The data section start

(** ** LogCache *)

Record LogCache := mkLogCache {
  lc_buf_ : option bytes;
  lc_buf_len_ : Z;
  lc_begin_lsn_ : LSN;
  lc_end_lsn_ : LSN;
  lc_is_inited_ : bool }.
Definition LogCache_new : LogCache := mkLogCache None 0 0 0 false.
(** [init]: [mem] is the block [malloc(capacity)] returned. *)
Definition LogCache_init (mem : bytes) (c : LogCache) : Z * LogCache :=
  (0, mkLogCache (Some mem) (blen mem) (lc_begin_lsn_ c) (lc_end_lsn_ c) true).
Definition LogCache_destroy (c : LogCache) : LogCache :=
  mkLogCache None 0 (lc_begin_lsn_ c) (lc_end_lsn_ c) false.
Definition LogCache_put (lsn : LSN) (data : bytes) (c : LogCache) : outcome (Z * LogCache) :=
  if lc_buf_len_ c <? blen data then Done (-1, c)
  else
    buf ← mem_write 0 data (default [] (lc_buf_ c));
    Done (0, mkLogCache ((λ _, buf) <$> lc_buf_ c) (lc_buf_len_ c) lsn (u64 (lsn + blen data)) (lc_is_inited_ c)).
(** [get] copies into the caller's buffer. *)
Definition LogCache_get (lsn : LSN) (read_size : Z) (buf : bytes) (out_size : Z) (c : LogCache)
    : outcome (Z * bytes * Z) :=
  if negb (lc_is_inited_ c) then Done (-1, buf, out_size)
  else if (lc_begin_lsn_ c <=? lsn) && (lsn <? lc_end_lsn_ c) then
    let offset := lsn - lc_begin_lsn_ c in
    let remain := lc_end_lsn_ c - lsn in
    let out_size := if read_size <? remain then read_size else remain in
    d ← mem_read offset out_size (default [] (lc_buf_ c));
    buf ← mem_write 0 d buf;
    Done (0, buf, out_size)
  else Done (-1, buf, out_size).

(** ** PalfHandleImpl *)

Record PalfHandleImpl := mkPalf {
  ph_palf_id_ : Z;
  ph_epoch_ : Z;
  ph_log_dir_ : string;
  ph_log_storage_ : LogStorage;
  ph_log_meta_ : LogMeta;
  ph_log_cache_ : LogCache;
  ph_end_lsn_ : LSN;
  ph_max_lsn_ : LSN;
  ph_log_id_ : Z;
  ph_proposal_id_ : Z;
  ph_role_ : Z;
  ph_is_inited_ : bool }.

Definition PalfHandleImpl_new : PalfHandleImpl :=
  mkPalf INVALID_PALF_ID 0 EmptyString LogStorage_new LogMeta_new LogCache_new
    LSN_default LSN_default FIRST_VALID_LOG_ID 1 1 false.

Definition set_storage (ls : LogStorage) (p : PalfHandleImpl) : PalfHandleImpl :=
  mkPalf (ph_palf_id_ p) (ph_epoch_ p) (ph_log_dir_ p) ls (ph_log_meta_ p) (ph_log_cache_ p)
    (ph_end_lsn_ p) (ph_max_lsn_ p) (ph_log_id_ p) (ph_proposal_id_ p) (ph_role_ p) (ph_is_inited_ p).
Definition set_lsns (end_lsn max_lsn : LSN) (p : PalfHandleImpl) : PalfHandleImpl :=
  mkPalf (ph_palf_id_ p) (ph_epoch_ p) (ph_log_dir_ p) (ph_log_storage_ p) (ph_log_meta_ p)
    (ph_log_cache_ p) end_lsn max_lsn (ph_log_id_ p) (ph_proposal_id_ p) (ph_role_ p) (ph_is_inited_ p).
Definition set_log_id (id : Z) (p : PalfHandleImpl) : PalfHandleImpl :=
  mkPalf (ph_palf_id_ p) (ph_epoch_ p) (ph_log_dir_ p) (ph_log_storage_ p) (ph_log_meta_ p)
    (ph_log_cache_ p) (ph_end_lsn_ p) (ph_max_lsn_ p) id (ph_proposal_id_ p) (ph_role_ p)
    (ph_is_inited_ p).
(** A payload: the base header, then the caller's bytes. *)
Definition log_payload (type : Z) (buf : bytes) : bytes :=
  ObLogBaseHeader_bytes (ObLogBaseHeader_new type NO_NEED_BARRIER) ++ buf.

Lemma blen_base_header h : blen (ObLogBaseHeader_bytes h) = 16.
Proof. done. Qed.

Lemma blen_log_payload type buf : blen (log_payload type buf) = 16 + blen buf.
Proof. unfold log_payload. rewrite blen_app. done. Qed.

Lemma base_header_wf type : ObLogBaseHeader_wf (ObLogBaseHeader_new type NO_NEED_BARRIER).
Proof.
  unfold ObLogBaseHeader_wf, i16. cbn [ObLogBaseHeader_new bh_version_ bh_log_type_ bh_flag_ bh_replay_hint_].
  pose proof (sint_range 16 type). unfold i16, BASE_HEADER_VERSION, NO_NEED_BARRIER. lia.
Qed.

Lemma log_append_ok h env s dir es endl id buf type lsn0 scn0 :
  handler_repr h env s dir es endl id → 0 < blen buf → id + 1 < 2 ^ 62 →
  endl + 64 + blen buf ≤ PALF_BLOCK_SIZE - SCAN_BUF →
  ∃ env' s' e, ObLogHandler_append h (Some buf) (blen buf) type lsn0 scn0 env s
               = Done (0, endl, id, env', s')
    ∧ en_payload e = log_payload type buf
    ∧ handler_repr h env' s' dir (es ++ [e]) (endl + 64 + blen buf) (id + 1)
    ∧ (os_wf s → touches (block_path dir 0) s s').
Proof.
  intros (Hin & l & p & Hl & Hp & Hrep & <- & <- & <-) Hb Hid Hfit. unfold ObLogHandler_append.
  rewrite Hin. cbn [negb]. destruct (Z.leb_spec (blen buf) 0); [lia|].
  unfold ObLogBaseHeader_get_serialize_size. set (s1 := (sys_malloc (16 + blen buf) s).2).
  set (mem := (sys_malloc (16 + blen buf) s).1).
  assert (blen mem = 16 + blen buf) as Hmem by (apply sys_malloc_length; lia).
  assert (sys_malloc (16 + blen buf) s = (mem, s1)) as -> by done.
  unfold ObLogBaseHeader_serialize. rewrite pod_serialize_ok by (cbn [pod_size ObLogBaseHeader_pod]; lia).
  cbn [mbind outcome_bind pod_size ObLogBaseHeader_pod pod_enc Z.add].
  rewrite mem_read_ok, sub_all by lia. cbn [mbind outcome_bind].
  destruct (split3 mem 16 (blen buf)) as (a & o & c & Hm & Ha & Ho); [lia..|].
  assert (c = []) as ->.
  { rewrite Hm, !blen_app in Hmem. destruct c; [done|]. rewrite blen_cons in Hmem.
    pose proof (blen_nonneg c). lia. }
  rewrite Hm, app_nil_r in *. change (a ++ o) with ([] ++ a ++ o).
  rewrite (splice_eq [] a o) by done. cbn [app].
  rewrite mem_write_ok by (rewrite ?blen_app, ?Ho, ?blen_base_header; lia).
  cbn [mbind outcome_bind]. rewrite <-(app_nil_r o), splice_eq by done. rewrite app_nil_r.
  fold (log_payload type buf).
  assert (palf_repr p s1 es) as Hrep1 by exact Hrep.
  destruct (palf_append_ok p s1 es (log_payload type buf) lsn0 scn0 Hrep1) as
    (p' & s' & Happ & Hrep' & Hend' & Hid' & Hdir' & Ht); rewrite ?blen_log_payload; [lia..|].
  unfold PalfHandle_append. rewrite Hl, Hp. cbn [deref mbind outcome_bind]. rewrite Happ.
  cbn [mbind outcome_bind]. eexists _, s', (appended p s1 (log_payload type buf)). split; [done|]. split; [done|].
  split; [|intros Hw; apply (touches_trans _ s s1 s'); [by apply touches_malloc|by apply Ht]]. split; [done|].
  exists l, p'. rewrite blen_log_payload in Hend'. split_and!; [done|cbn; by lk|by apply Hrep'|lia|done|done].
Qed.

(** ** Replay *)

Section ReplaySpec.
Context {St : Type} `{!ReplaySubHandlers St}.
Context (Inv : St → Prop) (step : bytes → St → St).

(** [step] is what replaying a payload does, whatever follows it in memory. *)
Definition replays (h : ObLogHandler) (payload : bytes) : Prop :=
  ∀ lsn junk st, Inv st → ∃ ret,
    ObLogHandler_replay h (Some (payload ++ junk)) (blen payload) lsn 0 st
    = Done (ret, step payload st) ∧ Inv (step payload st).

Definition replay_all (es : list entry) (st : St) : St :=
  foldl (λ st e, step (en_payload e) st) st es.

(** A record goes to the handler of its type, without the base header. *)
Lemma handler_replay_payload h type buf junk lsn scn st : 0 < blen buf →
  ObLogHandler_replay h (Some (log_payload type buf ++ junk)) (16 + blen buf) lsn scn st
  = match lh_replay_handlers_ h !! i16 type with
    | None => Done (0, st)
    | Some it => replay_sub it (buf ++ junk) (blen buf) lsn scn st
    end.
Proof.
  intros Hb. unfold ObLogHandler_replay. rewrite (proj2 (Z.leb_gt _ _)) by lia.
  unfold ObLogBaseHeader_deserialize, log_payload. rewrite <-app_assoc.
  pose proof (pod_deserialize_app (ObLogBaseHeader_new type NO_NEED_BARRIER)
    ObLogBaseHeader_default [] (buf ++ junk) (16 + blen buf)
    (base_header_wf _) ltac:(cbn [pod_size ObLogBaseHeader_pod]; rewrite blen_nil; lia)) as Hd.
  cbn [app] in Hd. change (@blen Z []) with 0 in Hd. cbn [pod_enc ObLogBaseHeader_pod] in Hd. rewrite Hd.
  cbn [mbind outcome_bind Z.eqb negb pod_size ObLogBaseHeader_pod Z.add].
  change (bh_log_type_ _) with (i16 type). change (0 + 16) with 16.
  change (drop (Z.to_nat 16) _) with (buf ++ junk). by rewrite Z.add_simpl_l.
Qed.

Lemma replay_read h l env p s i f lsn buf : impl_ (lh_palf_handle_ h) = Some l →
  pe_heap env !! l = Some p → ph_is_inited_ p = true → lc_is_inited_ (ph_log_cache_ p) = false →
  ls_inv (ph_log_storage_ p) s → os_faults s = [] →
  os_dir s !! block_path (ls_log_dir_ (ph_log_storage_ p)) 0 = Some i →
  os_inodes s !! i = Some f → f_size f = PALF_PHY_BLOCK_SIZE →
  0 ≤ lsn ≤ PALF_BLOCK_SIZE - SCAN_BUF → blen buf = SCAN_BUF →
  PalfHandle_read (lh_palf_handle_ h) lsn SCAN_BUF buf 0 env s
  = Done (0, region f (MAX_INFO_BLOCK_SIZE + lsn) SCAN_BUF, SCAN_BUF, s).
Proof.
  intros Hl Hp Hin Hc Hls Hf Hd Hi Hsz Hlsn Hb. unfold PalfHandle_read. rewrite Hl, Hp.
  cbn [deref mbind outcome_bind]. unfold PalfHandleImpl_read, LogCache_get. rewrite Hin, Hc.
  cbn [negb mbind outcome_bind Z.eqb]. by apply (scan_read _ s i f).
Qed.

The data section end

Task requirements:
Taking the entries above, print exactly the lines starting at the line with "(0, mkLogCache (Some" and ending at the line with "else Done (-1, buf, out_size).", both included.

Reply:
  (0, mkLogCache (Some mem) (blen mem) (lc_begin_lsn_ c) (lc_end_lsn_ c) true).
Definition LogCache_destroy (c : LogCache) : LogCache :=
  mkLogCache None 0 (lc_begin_lsn_ c) (lc_end_lsn_ c) false.
Definition LogCache_put (lsn : LSN) (data : bytes) (c : LogCache) : outcome (Z * LogCache) :=
  if lc_buf_len_ c <? blen data then Done (-1, c)
  else
    buf ← mem_write 0 data (default [] (lc_buf_ c));
    Done (0, mkLogCache ((λ _, buf) <$> lc_buf_ c) (lc_buf_len_ c) lsn (u64 (lsn + blen data)) (lc_is_inited_ c)).
(** [get] copies into the caller's buffer. *)
Definition LogCache_get (lsn : LSN) (read_size : Z) (buf : bytes) (out_size : Z) (c : LogCache)
    : outcome (Z * bytes * Z) :=
  if negb (lc_is_inited_ c) then Done (-1, buf, out_size)
  else if (lc_begin_lsn_ c <=? lsn) && (lsn <? lc_end_lsn_ c) then
    let offset := lsn - lc_begin_lsn_ c in
    let remain := lc_end_lsn_ c - lsn in
    let out_size := if read_size <? remain then read_size else remain in
    d ← mem_read offset out_size (default [] (lc_buf_ c));
    buf ← mem_write 0 d buf;
    Done (0, buf, out_size)
  else Done (-1, buf, out_size).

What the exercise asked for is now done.